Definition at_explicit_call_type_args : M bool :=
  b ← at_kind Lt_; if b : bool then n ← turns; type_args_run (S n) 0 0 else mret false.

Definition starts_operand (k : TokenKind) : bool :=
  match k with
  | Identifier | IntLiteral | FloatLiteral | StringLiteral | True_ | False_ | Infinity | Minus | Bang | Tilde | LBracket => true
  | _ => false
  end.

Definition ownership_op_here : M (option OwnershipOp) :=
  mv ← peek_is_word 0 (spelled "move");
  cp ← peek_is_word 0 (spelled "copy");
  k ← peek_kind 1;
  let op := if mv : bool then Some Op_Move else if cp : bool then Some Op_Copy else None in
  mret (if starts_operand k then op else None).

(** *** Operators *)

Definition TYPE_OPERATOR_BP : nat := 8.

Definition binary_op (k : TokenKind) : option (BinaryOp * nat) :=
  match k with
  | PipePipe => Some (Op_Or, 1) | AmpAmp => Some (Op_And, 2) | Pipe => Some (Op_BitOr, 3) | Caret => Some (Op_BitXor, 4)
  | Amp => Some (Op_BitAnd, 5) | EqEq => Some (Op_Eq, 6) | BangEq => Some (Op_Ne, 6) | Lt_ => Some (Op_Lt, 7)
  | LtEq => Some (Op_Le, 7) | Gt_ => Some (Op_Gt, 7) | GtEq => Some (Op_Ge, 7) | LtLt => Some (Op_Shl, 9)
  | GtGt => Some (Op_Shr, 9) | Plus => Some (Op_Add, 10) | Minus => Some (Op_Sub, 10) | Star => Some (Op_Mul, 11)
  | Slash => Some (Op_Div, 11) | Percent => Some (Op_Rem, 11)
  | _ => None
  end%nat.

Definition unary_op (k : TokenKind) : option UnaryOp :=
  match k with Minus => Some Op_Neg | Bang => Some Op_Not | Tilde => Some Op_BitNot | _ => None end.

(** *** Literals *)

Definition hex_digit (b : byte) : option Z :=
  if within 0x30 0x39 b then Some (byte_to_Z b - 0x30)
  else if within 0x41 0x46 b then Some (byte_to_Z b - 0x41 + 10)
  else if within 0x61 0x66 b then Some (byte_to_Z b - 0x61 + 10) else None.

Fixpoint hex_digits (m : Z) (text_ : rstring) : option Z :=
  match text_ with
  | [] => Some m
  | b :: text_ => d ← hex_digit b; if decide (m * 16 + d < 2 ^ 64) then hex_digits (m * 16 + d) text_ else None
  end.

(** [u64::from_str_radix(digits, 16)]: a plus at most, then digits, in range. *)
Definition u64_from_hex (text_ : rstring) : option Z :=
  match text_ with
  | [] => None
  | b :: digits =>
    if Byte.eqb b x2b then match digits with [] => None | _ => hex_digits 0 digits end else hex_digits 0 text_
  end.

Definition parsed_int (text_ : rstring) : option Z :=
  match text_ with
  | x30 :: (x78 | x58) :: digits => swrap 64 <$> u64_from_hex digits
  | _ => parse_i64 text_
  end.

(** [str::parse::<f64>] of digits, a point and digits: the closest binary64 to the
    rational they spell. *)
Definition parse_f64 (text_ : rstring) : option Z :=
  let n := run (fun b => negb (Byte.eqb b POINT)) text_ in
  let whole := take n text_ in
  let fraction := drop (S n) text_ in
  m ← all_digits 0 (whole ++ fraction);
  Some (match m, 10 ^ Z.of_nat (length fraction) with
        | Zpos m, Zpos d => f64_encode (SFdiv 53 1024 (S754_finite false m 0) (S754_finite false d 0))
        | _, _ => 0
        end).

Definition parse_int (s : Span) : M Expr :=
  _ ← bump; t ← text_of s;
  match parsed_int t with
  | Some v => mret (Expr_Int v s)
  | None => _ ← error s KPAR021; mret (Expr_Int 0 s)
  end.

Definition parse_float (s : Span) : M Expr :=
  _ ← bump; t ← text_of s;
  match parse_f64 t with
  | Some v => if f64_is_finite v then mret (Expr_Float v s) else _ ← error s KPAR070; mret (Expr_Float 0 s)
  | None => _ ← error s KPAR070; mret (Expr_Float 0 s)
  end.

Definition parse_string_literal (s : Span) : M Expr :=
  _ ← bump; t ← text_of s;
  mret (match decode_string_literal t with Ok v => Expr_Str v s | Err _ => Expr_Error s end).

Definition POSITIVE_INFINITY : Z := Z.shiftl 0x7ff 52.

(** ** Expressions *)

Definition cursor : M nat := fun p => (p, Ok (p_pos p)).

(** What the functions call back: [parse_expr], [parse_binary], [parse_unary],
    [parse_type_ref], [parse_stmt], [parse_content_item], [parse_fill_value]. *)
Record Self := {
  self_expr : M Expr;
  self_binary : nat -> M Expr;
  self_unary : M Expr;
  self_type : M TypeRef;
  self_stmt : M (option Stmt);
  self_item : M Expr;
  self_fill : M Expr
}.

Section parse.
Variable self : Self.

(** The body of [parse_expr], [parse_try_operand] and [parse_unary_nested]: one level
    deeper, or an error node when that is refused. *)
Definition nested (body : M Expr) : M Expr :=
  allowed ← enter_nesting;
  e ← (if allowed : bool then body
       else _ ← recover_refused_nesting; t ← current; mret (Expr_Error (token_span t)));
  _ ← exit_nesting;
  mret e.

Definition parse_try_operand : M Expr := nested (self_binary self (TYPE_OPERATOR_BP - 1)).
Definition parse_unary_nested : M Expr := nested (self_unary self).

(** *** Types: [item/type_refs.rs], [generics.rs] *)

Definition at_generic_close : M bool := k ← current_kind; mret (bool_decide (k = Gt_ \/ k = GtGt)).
...
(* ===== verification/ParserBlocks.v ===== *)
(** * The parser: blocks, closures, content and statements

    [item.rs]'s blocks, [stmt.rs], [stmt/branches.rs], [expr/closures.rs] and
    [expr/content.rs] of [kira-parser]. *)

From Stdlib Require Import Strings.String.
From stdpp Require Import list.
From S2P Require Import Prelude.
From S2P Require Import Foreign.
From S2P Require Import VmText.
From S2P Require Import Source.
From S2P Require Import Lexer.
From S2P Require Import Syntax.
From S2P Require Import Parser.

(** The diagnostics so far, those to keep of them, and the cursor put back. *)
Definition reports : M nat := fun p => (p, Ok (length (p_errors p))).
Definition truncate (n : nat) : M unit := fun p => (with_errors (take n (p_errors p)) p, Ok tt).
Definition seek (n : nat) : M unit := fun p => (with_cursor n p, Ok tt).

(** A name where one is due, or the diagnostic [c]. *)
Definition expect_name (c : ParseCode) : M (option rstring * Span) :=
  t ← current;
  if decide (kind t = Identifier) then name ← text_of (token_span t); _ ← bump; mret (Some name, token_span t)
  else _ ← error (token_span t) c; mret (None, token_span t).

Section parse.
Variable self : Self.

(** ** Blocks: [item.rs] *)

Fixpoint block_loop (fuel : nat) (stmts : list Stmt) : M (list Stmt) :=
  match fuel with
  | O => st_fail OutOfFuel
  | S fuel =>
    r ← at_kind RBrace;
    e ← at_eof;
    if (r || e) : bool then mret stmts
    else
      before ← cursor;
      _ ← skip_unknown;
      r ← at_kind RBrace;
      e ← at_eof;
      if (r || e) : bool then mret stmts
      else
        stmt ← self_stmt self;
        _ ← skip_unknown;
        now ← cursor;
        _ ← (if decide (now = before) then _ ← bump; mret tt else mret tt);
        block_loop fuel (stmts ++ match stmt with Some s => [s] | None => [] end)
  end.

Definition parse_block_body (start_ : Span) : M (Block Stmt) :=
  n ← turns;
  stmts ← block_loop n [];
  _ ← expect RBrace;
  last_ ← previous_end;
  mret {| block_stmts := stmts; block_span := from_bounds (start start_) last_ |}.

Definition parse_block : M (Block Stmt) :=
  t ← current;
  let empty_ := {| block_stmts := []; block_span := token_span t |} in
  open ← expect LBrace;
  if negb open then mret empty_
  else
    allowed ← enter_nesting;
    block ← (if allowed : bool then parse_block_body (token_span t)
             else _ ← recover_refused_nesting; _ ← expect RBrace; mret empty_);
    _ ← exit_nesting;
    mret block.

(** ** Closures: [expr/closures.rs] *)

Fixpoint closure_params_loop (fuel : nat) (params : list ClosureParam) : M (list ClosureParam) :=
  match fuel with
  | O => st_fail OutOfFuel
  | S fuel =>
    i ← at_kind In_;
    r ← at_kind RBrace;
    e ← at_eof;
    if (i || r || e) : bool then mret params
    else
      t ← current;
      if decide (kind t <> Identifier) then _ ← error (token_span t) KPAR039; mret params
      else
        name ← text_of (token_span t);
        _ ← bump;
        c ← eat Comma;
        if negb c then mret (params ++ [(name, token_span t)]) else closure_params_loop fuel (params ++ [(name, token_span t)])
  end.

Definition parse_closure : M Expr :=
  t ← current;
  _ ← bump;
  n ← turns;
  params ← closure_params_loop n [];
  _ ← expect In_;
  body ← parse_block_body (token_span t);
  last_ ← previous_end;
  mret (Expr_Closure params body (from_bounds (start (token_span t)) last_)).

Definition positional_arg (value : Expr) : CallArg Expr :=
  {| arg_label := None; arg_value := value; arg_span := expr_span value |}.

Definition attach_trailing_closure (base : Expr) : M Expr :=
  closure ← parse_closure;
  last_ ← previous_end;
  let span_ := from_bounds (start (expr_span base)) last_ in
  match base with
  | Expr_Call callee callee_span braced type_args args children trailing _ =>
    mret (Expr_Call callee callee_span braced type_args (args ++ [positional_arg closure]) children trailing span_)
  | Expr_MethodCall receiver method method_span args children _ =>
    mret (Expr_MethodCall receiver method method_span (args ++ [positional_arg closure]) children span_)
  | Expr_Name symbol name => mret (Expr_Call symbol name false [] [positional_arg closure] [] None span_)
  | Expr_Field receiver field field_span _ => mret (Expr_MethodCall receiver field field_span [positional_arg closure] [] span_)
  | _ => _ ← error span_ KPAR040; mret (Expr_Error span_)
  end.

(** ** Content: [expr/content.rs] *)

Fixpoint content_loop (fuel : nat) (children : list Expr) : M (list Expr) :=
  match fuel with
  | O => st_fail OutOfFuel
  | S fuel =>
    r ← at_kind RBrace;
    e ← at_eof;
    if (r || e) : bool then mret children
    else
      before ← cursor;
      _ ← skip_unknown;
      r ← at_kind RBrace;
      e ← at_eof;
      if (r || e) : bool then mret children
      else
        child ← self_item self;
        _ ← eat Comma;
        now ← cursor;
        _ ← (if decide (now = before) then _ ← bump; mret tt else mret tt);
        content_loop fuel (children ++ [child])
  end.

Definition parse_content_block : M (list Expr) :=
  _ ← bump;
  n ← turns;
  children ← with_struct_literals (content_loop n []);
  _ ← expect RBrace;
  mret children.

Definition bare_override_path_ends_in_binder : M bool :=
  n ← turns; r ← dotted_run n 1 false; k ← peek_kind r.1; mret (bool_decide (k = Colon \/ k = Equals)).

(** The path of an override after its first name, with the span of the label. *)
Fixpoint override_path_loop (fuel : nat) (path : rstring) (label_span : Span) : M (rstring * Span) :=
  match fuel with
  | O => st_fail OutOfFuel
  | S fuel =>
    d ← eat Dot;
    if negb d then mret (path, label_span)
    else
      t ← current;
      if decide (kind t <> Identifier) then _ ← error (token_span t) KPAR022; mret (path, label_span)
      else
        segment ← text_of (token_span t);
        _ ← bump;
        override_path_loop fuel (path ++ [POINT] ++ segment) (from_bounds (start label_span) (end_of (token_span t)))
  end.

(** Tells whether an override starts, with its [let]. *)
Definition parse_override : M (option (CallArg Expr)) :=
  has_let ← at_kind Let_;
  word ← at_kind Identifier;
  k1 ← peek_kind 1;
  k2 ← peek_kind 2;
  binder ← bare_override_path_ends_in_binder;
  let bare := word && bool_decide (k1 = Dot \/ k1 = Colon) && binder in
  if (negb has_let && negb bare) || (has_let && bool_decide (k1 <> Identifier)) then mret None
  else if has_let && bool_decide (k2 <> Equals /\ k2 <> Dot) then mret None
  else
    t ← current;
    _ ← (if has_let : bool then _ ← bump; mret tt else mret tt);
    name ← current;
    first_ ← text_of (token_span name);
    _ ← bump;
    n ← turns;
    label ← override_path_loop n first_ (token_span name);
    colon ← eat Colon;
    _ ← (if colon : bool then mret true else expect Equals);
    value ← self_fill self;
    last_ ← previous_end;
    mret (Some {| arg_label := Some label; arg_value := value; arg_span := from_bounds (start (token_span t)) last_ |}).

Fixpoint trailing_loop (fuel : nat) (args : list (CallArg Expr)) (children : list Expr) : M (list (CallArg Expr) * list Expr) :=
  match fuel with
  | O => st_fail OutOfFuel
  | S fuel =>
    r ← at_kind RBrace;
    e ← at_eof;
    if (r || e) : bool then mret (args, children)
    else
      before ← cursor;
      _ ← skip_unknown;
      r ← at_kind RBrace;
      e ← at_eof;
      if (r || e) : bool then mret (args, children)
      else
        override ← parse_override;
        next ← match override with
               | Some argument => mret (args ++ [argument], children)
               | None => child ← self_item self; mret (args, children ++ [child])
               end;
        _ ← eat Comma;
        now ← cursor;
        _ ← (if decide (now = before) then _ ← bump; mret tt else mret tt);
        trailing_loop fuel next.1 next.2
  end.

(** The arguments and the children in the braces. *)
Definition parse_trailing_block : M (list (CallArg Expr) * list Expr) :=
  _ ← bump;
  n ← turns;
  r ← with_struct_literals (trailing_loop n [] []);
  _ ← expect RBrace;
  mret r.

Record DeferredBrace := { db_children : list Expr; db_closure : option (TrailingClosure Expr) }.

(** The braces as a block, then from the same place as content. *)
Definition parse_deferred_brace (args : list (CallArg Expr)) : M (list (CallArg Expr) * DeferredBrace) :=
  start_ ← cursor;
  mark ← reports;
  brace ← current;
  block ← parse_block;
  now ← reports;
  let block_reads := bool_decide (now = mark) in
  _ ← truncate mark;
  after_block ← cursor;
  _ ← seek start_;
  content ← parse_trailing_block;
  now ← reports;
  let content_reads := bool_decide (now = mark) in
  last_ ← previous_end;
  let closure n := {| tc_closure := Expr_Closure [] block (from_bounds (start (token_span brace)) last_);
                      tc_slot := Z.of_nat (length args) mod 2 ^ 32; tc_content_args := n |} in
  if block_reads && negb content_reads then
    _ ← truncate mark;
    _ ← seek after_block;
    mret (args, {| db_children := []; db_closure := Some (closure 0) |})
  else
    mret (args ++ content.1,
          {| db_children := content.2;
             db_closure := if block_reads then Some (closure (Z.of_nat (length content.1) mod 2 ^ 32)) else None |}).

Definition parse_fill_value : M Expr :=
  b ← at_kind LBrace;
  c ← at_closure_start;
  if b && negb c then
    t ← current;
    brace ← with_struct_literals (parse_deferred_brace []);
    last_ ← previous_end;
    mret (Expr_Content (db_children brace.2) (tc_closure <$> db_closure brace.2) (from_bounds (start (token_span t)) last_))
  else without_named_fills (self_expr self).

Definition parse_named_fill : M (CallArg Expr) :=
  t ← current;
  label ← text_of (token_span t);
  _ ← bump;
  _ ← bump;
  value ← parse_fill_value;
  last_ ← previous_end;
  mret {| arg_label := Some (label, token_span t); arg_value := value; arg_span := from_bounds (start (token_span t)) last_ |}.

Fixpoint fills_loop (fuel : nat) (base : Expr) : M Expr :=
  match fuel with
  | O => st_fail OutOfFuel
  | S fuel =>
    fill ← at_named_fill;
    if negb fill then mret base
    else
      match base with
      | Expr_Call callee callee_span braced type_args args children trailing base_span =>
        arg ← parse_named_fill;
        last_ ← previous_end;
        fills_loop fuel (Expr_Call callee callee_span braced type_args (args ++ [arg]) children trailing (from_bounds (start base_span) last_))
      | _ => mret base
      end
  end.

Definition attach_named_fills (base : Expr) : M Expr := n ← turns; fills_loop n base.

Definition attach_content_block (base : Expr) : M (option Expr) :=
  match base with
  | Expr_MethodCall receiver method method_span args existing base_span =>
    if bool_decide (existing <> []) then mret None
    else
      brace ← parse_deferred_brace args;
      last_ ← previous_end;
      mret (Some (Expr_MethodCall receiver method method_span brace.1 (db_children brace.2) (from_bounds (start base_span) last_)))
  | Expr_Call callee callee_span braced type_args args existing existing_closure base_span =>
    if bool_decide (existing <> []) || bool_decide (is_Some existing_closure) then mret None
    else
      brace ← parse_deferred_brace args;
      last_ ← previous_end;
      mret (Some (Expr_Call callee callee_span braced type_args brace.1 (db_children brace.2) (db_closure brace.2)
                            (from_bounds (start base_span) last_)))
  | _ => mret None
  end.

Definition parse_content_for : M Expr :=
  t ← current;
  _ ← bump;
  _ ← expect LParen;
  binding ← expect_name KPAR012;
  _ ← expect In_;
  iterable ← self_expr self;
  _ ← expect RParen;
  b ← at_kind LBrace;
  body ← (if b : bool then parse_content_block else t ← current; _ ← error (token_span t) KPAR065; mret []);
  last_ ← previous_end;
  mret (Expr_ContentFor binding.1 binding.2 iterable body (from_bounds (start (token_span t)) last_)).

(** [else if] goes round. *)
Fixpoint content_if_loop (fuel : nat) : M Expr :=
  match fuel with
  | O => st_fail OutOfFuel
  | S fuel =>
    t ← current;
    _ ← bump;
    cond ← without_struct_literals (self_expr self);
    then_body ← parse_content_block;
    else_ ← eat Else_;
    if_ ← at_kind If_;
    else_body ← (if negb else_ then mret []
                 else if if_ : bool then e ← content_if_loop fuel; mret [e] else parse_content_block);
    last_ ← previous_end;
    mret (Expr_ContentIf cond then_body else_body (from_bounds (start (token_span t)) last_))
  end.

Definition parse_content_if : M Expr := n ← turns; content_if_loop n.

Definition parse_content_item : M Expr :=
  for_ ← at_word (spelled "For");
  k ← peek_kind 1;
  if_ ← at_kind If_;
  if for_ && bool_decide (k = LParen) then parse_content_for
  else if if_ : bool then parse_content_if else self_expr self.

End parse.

→ **Directions**
Tally each line in the data that holds the word "segment"; write only the total.

→ **Exercise response**
2